Questions of morality related to sport and dress continue today. The debate between skiing and snowboarding (both sports of the upper-middle and upper classes) is divided along the lines of morality and propriety. Among many, snowboarders are regarded as impolite and inconsiderate on the slopes. Women who pursue the sport are considered by some to be "unfeminine." By contrast, some regard skiing as elitist and old-fashioned. Even bicycling has its pecking order—cruiser bikes, complete with dropped crossbar, wide gel seats and handlebar bells are regarded by some as too feminine, whereas mountain bikes are serious, "masculine" vehicles, complete with seats to protect against testicular numbing. Consider the number of television commercials in which mountain bikers appear and you'll see that the majority are men, not women. Although we've come a long way from bloomerism, and the dress for men and women cyclists has changed dramatically in order to promote comfort, bicycling continues to be a highly gendered sport.

Notes:

(1) Elizabeth Ewing writes, "When the Englishwoman's Journal was set up in 1857 as the voice of the new movement, a prospective helper described how, on visiting its offices in Bloomsbury, she expected 'to see some dowdy old lady, and found herself in the midst of young women who were well dressed, beautiful and gay'" (63).

Bibliography:

-Crane, Diana. Fashion and Its Social Agendas: Class, Gender, and Identity in Clothing. Chicago: The University of Chicago Press, 2000.

-Ewing, Elizabeth. Underwear: A History. New York: Theatre Arts, 1972.

------. Dress and Undress: A History of Women's Underwear. New York: Drama Book Specialists, 1978.

-Fischer, Gayle V. "'Pantalets' and 'Turkish Trowsers': Designing Freedom in the Mid-Nineteenth-Century United States." Feminist Studies 23, no. 1 (1997): 110-140.

-Garber, Marjorie. Vested Interests: Cross-Dressing and Cultural Anxiety. New York: Routledge, 1997 [1992].

-Halsband, Robert, ed. The Selected Letters of Lady Mary Wortley Montagu. New York: Penguin Books, 1986 [1970].

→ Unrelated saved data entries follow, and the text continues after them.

Lemma ks_get_strip {K A B} (cmp : K → K → Z) (key : A → K) (f : A → B) k l1 l2 :
  (∀ a b, f a = f b → cmp (key a) k = cmp (key b) k) → f <$> l1 = f <$> l2 →
  f <$> ks_get cmp key k l1 = f <$> ks_get cmp key k l2.
Proof.
  intros Hf. revert l2. induction l1 as [|a l1 IH]; intros [|b l2] E; try done. injection E as Ea El.
  rewrite !ks_get_cons, (Hf a b) by done. destruct (decide _); [by apply (f_equal Some)|by apply IH].
Qed.
Lemma strip_flow_cmp a b fl : strip_flow a = strip_flow b → gkc_flow_entry_cmp a fl = gkc_flow_entry_cmp b fl.
Proof. destruct a, b. by intros [= -> -> -> -> -> ->]. Qed.

(** A change of a device: the entries of the others, and its own. *)
Lemma attr_view_change s p g d m f k :
  gk_inv s → per_device_tree s !! p = Some d → device_mac (g d) = device_mac d →
  attr_view (change p g s) m f k =
    if decide (device_mac d = m) then ks_get gkc_uint64_cmp ac_key k (attr_tree f (g d)) else attr_view s m f k.
Proof. intros. unfold attr_view. erewrite dev_view_change by done. by destruct (decide _). Qed.
Lemma flow_view_change s p g d m b fl :
  gk_inv s → per_device_tree s !! p = Some d → device_mac (g d) = device_mac d →
  flow_view (change p g s) m b fl =
    if decide (device_mac d = m) then ks_get gkc_flow_entry_cmp id fl (flow_tree b (g d)) else flow_view s m b fl.
Proof. intros. unfold flow_view. erewrite dev_view_change by done. by destruct (decide _). Qed.
Lemma dev_view_at s p d : gk_inv s → per_device_tree s !! p = Some d → dev_view s (device_mac d) = Some d.
Proof.
  intros Hi Hp. unfold dev_view. eapply ks_get_elem; [by apply _|apply Hi|by eapply list_elem_of_lookup_2|].
  apply cmp_eq_refl, _.
Qed.

Lemma touch_same_verdicts s p d g : gk_inv s → per_device_tree s !! p = Some d → touched d (g d) →
  same_verdicts s (change p g s).
Proof.
  intros Hi Hp [Hm A F _]. split.
  - intros m f k. rewrite (attr_view_change _ _ _ d) by done. destruct (decide _) as [<-|]; [|done].
    unfold attr_view. rewrite (dev_view_at s p d) by done. simpl. apply ks_get_strip; [|apply A].
    intros a b Hab. by rewrite (strip_key _ _ Hab).
  - intros m b fl. rewrite (flow_view_change _ _ _ d) by done. destruct (decide _) as [<-|]; [|done].
    unfold flow_view. rewrite (dev_view_at s p d) by done. simpl. apply ks_get_strip; [|apply F].
    intros x y Hxy. by apply strip_flow_cmp.
Qed.

(** A touched device, all together. *)
Record touch_post (s s' : gk_state) : Prop := {
  tp_inv : gk_inv s'; tp_mgr : mgr_same s s'; tp_same : same_verdicts s s';
  tp_count : total_entry_count s' = total_entry_count s }.
Lemma touch_post_change s p d g : gk_inv s → initialized s = true → per_device_tree s !! p = Some d → touched d (g d) →
  touch_post s (change p g s).
Proof.
  intros Hi Hn Hp Ht. split; [by eapply touch_inv|apply mgr_same_change|by eapply touch_same_verdicts|].
  unfold change. rewrite Hp. simpl. rewrite (touched_size _ _ Ht). lia.
Qed.
Lemma touch_post_of s s' mac : gk_inv s → initialized s = true → touch s s' mac → touch_post s s'.
Proof. intros Hi Hn (p & d & g & Hp & _ & Ht & ->). by eapply touch_post_change. Qed.
Lemma touch_post_refl s : gk_inv s → touch_post s s.
Proof. intros. split; [done|by repeat split|by split|done]. Qed.
Lemma touch_post_trans s1 s2 s3 : touch_post s1 s2 → touch_post s2 s3 → touch_post s1 s3.
Proof.
  intros [? ? ? ?] [? ? ? ?]. split; [done|by eapply mgr_same_trans|by eapply same_verdicts_trans|congruence].
Qed.

(** *** Devices *)

Definition empty_device (mac : list Z) : per_device_cache := PerDevice mac 0 (replicate num_types 0) (replicate num_types 0)
  (replicate num_types 0) [] [] [] [] [] [] [].
Lemma empty_device_ok mac : dev_ok (empty_device mac).
Proof.
  split; [intros []; constructor|intros []; constructor|intros []; constructor|intros []; constructor|done].
Qed.
Lemma add_device_inv s mac : gk_inv s → initialized s = true → dev_view s mac = None →
  gk_inv (set_devices (ks_insert gkc_mac_addr_cmp device_mac (empty_device mac)) s).
Proof.
  intros [Hs Hd Hsl Hm Hi] Hn Hv. split; simpl.
  - apply ks_sorted_insert; [apply _|done|exact Hv].
  - rewrite ks_insert_perm. constructor; [apply empty_device_ok|done].
  - unfold slack in *. simpl. rewrite devs_size_insert.
    change (dev_size (empty_device mac)) with 0%nat. lia.
  - done.
  - congruence.
Qed.
Lemma add_device_views s mac : gk_inv s → dev_view s mac = None →
  let s' := set_devices (ks_insert gkc_mac_addr_cmp device_mac (empty_device mac)) s in
  (∀ m f k, attr_view s' m f k = attr_view s m f k) ∧ (∀ m b fl, flow_view s' m b fl = flow_view s m b fl).
Proof.
  intros Hi Hv s'. assert (∀ m, dev_view s' m = if decide (mac = m) then Some (empty_device mac) else dev_view s m) as Hd.
  { intros m. unfold dev_view, s'. simpl. rewrite ks_get_insert by first [apply _|exact Hv|apply Hi]. simpl.
    destruct (decide _) as [E|E], (decide _) as [E'|E']; try done; by rewrite gkc_mac_addr_cmp_zero in E. }
  split.
  - intros m f k. unfold attr_view. rewrite Hd. destruct (decide _) as [<-|]; [|done]. rewrite Hv. by destruct f.
  - intros m b fl. unfold flow_view. rewrite Hd. destruct (decide _) as [<-|]; [|done]. rewrite Hv. by destruct b.
Qed.
(** Runs keep the invariant and do not fault; the counter is exact as long as no policy
    flushed single entries. *)
Lemma run_ok ops s : run_inv s → Forall op_ok ops →
  ∃ s', exec_all ops s = Some (tt, s') ∧ run_inv s' ∧ (slack s = 0 → Forall (λ op, ¬ flushes_entries op) ops → slack s' = 0).
Proof.
  revert s. induction ops as [|op ops IH]; intros s Hr Hok; [by exists s|].
  apply Forall_cons in Hok as [Hop Hok]. pose proof (step_any op s Hr Hop) as Hw.
  apply wp_some in Hw as ([] & s1 & He & Hr1 & Hs1). destruct (IH s1 Hr1 Hok) as (s' & Hrun & Hr' & Hs').
  exists s'. split_and!; [|done|].
  - simpl. unfold mbind, M_bind. by rewrite He.
  - intros Hsl [Hn Hf]%Forall_cons. auto.
Qed.
Lemma initial_run_inv : run_inv gk_initial ∧ slack gk_initial = 0.
Proof. by apply empty_inv. Qed.

(** A state that a run of the library reaches. *)
Definition reachable (s : gk_state) : Prop := ∃ ops, Forall op_ok ops ∧ exec_all ops gk_initial = Some (tt, s).
Lemma reachable_inv s : reachable s → run_inv s.
Proof.
  intros (ops & Hok & Hrun). destruct (run_ok ops gk_initial) as (s' & Hrun' & Hr & _); [apply initial_run_inv|done|].
  congruence.
Qed.
End run.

-Horwood, Catherine. "'Girls Who Arouse Dangerous Passions': Women and Bathing, 1900-39." Women's History Review 9, no. 4 (2000): 653-673.

-Luck, Kate. "Trousers: Feminism in Nineteenth-Century America." In: The Gendered Object, edited by Pat Kirkham. Manchester; Manchester University Press, 1996: 141-152.

-Nead, Lynda. "From The Female Nude: Art, Obscenity and Sexuality." In The Visual Culture Reader, edited by Nicholas Mirzoeff. New York: Routledge 2001 [1998], 485-494.

-Oddy, Nicholas. "Bicycles." In: The Gendered Object, edited by Pat Kirkham. Manchester; Manchester University Press, 1996: 60-69.

-Penguinputnam.com. "Penguin Putnam Inc. - History." www.penguinputnam.com/static/packages/us/about/history.htm, 11 June 2002.

-Simpson, Clare S. "Respectable Identities: New Zealand Nineteenth-Century 'New Women' - on Bicycles!" The International Journal of the History of Sport 18, no. 2 (2001): 54-77.